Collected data
__________

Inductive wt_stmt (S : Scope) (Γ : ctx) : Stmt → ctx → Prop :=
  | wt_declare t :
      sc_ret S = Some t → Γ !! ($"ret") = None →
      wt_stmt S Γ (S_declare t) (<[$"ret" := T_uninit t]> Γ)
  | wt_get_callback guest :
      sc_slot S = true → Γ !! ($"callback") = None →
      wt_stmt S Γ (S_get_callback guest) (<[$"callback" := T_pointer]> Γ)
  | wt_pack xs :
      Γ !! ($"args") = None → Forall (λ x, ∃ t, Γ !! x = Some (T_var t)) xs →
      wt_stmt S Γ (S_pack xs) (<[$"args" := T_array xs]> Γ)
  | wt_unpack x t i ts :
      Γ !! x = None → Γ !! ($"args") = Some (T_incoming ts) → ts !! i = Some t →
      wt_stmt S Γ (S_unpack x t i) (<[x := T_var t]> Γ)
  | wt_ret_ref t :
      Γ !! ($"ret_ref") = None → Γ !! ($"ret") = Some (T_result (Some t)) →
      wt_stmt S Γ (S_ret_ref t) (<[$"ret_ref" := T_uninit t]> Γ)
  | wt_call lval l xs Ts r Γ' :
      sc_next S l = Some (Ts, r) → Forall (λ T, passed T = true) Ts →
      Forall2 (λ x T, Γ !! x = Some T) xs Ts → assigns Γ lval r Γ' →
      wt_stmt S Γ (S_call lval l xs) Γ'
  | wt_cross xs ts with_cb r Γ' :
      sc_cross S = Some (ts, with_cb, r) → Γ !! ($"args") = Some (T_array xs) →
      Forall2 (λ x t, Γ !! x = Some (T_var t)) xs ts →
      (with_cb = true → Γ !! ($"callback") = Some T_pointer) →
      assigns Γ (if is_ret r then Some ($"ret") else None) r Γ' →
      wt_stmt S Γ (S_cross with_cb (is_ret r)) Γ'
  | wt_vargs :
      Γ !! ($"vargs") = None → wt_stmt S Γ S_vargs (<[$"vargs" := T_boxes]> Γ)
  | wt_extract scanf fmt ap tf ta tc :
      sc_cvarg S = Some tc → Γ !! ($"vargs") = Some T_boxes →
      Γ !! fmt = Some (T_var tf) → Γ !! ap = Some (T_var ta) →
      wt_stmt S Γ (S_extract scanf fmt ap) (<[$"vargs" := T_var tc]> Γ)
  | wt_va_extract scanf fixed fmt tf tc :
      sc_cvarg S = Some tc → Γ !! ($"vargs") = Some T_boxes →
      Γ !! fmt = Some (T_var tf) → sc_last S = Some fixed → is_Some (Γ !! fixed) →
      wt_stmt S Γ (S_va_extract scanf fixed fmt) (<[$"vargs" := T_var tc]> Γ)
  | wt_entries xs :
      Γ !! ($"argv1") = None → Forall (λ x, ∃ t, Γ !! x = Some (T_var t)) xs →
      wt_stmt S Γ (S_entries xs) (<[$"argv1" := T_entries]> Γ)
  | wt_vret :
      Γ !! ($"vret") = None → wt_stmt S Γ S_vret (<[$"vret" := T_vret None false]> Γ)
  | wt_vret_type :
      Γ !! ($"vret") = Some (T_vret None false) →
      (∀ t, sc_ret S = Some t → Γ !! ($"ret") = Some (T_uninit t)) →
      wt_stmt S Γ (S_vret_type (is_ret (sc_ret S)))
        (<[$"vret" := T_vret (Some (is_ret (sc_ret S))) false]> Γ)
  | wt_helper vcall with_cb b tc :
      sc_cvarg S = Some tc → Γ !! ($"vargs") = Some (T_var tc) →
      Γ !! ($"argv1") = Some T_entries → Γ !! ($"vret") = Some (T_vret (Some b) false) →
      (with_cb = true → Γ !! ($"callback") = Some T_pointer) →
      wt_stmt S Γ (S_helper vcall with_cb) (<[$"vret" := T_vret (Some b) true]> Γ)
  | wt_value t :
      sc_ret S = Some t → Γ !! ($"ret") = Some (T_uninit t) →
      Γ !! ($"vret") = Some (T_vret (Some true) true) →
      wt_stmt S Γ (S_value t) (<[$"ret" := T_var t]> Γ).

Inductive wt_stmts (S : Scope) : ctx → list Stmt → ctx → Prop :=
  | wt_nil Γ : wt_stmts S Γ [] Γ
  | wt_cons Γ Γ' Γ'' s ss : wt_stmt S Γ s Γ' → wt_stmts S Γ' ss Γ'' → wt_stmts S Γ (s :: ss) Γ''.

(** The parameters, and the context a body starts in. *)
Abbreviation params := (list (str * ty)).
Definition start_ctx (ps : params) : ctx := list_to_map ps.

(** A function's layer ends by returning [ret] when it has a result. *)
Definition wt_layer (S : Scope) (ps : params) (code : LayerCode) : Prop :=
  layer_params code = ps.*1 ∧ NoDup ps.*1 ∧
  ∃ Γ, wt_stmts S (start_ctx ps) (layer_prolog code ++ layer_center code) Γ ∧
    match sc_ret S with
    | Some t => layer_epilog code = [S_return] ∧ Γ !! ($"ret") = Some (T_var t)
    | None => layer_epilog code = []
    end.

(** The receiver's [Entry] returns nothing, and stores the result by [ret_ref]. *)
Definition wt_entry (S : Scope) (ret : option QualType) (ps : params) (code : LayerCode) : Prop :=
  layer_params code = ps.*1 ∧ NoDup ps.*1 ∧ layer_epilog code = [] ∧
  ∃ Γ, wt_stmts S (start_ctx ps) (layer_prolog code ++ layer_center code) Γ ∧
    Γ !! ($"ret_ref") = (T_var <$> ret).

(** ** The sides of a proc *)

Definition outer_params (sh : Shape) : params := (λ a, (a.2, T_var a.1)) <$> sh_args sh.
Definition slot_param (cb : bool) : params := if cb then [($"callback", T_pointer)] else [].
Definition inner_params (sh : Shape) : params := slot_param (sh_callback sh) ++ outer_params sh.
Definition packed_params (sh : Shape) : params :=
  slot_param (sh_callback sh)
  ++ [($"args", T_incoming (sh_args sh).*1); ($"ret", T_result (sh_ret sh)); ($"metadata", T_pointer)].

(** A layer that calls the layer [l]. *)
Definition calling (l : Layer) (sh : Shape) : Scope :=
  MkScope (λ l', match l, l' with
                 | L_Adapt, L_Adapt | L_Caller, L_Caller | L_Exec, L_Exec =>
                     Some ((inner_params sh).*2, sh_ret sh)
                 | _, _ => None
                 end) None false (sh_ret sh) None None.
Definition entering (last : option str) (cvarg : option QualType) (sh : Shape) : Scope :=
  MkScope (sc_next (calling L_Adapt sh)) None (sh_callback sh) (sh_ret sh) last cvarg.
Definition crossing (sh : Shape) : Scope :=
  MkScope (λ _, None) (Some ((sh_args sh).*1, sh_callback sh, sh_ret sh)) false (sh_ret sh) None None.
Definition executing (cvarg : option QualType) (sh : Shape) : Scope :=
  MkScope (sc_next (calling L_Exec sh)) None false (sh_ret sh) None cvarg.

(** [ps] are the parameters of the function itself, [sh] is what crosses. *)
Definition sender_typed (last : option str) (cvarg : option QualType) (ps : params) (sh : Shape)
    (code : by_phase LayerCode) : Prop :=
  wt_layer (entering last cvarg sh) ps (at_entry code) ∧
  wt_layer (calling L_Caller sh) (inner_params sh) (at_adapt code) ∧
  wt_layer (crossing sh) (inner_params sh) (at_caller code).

__________

Exercise aim
Take the lines above from the first through the one containing "wt_stmt S Γ (S_ret_ref" and reproduce them exactly; include nothing else.

Exercise output
Inductive wt_stmt (S : Scope) (Γ : ctx) : Stmt → ctx → Prop :=
  | wt_declare t :
      sc_ret S = Some t → Γ !! ($"ret") = None →
      wt_stmt S Γ (S_declare t) (<[$"ret" := T_uninit t]> Γ)
  | wt_get_callback guest :
      sc_slot S = true → Γ !! ($"callback") = None →
      wt_stmt S Γ (S_get_callback guest) (<[$"callback" := T_pointer]> Γ)
  | wt_pack xs :
      Γ !! ($"args") = None → Forall (λ x, ∃ t, Γ !! x = Some (T_var t)) xs →
      wt_stmt S Γ (S_pack xs) (<[$"args" := T_array xs]> Γ)
  | wt_unpack x t i ts :
      Γ !! x = None → Γ !! ($"args") = Some (T_incoming ts) → ts !! i = Some t →
      wt_stmt S Γ (S_unpack x t i) (<[x := T_var t]> Γ)
  | wt_ret_ref t :
      Γ !! ($"ret_ref") = None → Γ !! ($"ret") = Some (T_result (Some t)) →
      wt_stmt S Γ (S_ret_ref t) (<[$"ret_ref" := T_uninit t]> Γ)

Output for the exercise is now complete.